Burlington’s muni fiber and UTOPIA in Utah tried to go faster. Both came in more than double the budget and literally went bankrupt. So many promising projects were disasters in the $7 billion 2010 broadband stimulus I went looking for what mad for success. Those with operational experience, facilities in place, and leadership with network or construction experience did best.
Those without – most of the hopefuls in the infrastructure plan – are more likely to fail. That doesn’t mean to exclude them, but slowly ramping funding, strong support, and close monitoring are absolutely required. Anything else is not good enough for government work.
Neville has emerged as clearly the most respected CTO in North America now that Tony Werner of Comcast is retiring. He saw in 2018 what I’m writing in 2021 and delivered. Management at Verizon and AT&T didn’t get it until two years later.
US wireless through 2024 is highly predictable: TMO is far ahead, will continue subscriber success, and will be hard to catch.

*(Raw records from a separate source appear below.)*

(* ===== verification/MustacheSpec.v ===== *)
(** * Templates: what a template means

    A template as a tree, the text it is written as, and its meaning against a stack of contexts;
    what mustache.h compiles the text to and renders it as is this meaning. *)

From S2P Require Import Prelude JsonRead JsonWrite Utility Text Mustache.
Local Open Scope nat_scope.

(** ** Templates as trees *)

(** A text, what follows it, and the rest. *)
Inductive interpolation : Type := Escaped | Triple | Ampersand.
Inductive tmpl : Type :=
| Last (text : string)
| Value (text : string) (how : interpolation) (name : string) (rest : tmpl)
| Comment (text comment : string) (rest : tmpl)
| Block (text : string) (inverted : bool) (name : string) (inner rest : tmpl).

Definition open_text (inverted : bool) (name : string) : string :=
  "{{" +:+ (if inverted then "^" else "#") +:+ name +:+ "}}".
Definition close_text (name : string) : string := "{{/" +:+ name +:+ "}}".
Definition value_text (how : interpolation) (name : string) : string :=
  match how with
  | Escaped => "{{" +:+ name +:+ "}}"
  | Triple => "{{{" +:+ name +:+ "}}}"
  | Ampersand => "{{&" +:+ name +:+ "}}"
  end.
Fixpoint print (T : tmpl) : string :=
  match T with
  | Last s => s
  | Value s how name rest => s +:+ value_text how name +:+ print rest
  | Comment s c rest => s +:+ ("{{!" +:+ c +:+ "}}") +:+ print rest
  | Block s inv name inner rest =>
      s +:+ open_text inv name +:+ print inner +:+ close_text name +:+ print rest
  end.

(** The number of tags, and the texts at the two ends. *)
Fixpoint tags (T : tmpl) : nat :=
  match T with
  | Last _ => 0
  | Value _ _ _ rest | Comment _ _ rest => S (tags rest)
  | Block _ _ _ inner rest => S (tags inner + S (tags rest))
  end.
Fixpoint last_text (T : tmpl) : string :=
  match T with
  | Last s => s
  | Value _ _ _ rest | Comment _ _ rest | Block _ _ _ _ rest => last_text rest
  end.
Definition first_text (T : tmpl) : string :=
  match T with Last s | Value s _ _ _ | Comment s _ _ | Block s _ _ _ _ => s end.

(** ** The meaning *)

(** The innermost context that has the name. *)
Fixpoint resolve (name : string) (stack : list wvalue) : option wvalue :=
  match stack with
  | [] => None
  | v :: stack' => match member_of v name with Some x => Some x | None => resolve name stack' end
  end.
Definition context_of (name : string) (stack : list wvalue) : option wvalue :=
  if bool_decide (name = ".") then head stack else resolve name stack.

Section Meaning.
Context `{ui : !UMapIter}.

Definition shown (escaped : bool) (v : wvalue) : result string :=
  match v with
  | WFalse | WTrue | WFloat _ | WDouble _ | WSigned _ | WUnsigned _ => Ok (dump v)
  | WString s => Ok (if escaped then html_escape s else s)
  | _ => Throw (RuntimeError ("not implemented tag type" +:+ to_string (type_number (wv_type v))))
  end.
(** A block is shown once in each of the contexts of this list. *)
Definition contexts (inverted : bool) (v : option wvalue) : list wvalue :=
  match inverted, v with
  | false, Some (WList l) => l
  | false, (Some (WFalse | WNull) | None) => []
  | false, Some v => [v]
  | true, (Some (WList [] | WFalse | WNull) | None) => [WNull]
  | true, Some _ => []
  end.
Definition in_turn (f : wvalue → result string) : list wvalue → result string :=
  fix go (l : list wvalue) : result string :=
    match l with [] => Ok "" | v :: l' => s ← f v; s' ← go l'; Ok (s +:+ s') end.
(** All but the last text. *)
Fixpoint meaning (T : tmpl) (stack : list wvalue) : result string :=
  match T with
  | Last _ => Ok ""
  | Value s how name rest =>
      v ← shown (match how with Escaped => true | _ => false end)
            (default (WString "") (context_of name stack));
      r ← meaning rest stack; Ok (s +:+ v +:+ r)
  | Comment s _ rest => r ← meaning rest stack; Ok (s +:+ r)
  | Block s inv name inner rest =>
      b ← in_turn (λ v, m ← meaning inner (v :: stack); Ok (m +:+ last_text inner))
            (contexts inv (context_of name stack));
      r ← meaning rest stack; Ok (s +:+ b +:+ r)
  end.
Definition denote (T : tmpl) (ctx : wvalue) : result string :=
  m ← meaning T [ctx]; Ok (m +:+ last_text T).

(** ** Rendering *)

(** No functions: what a function returns is a template again. *)
Fixpoint function_free (v : wvalue) : Prop :=
  match v with
  | WFunction _ => False
  | WList l => foldr (λ x P, function_free x ∧ P) True l
  | WObject o => foldr (λ kv P, function_free (snd kv) ∧ P) True o
  | _ => True
  end.
Lemma function_free_list l : function_free (WList l) ↔ List.Forall function_free l.
Proof. induction l as [|x l IH]; cbn; [by split; [constructor|]|]. by rewrite IH, list.Forall_cons. Qed.
Lemma function_free_member v name x : function_free v → member_of v name = Some x → function_free x.
Proof.
  unfold member_of. destruct v as [| | | | | | | | |o|]; try done. cbn [wv_object].
  induction o as [|[k y] o IH]; [done|]. intros [Hy Ho].
  rewrite list_basics.list.filter_cons. case_decide as Hk; [intros [= <-]; done|]. by apply IH.
Qed.
Lemma function_free_resolve stack name x : List.Forall function_free stack →
  resolve name stack = Some x → function_free x.
Proof.
  induction 1 as [|v stack Hv _ IH]; [done|]. cbn. destruct (member_of v name) eqn:E; [|done].
  intros [= <-]. by eapply function_free_member.
Qed.
Lemma function_free_context stack name x : List.Forall function_free stack →
  context_of name stack = Some x → function_free x.
Proof.
  intros H. unfold context_of. case_bool_decide; [|by apply function_free_resolve].
  destruct H as [|v stack Hv _]; [done|]. by intros [= <-].
Qed.

(** Names without dots are looked up in the same way wherever the tag is. *)
Definition plain_name (name : string) : Prop := name = "." ∨ string_Forall (λ c, c ≠ "."%char) name.
Lemma find_context_plain name stack only_first : plain_name name → stack ≠ [] →
  find_context name stack only_first = Ok (context_of name stack).
Proof.
  intros Hn Hs. unfold find_context, context_of. case_bool_decide as Hd; [by destruct stack|].
  destruct Hn as [|Hn]; [done|]. rewrite find_char_None by done. f_equal. clear Hs.
  induction stack as [|v stack IH]; [done|]. cbn. destruct (member_of v name); [done|]. apply IH.
Qed.
Lemma inside_block_Ok before n stack : stack ≠ [] → ∃ b, inside_block before n stack = Ok b.
Proof.
  intros Hs. revert n. induction before as [|a before IH]; intros n; [by exists false|].
  cbn. destruct (act_t a); try apply IH. case_match; [|apply IH].
  destruct stack as [|v stack]; [done|]. case_match; [by exists true|apply IH].
Qed.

Dan Schlanger, CFO of Crown Castle, this week told investors
all of our carrier customers starting to spend on a 5G investment at scale. And we’ve been talking about this moment for a while now, but we’re seeing it in action. And that’s a good thing for us. It’s good thing for our peers in our business. And it’s something we’ve been looking forward to for a while. When we think about kind of historical context of the activity levels now, when we gave guidance at the end of last year for 2021, we knew that this year was going to be an upswing from last year. So we had more tower growth in ’21, than we were expecting more tower from ’21 that we performed that at ’20. And that’s really coming true. And ’20 was a good year. And so when we look at ’21, our organic growth in the tower business is in the neighborhood of 6% per year, or 6% of the revenue launch
Rod Smith of American Tower confirms
We are seeing it accelerate into this year as well. To put a finer point on it, I pointed to think specifically one, is the level of applications that we’ve seen come in is the highest we’ve seen in quite some time. And certainly could be paced towards having a record year in terms of new applications from carriers for both new co-locations as well as amendment activity on the side.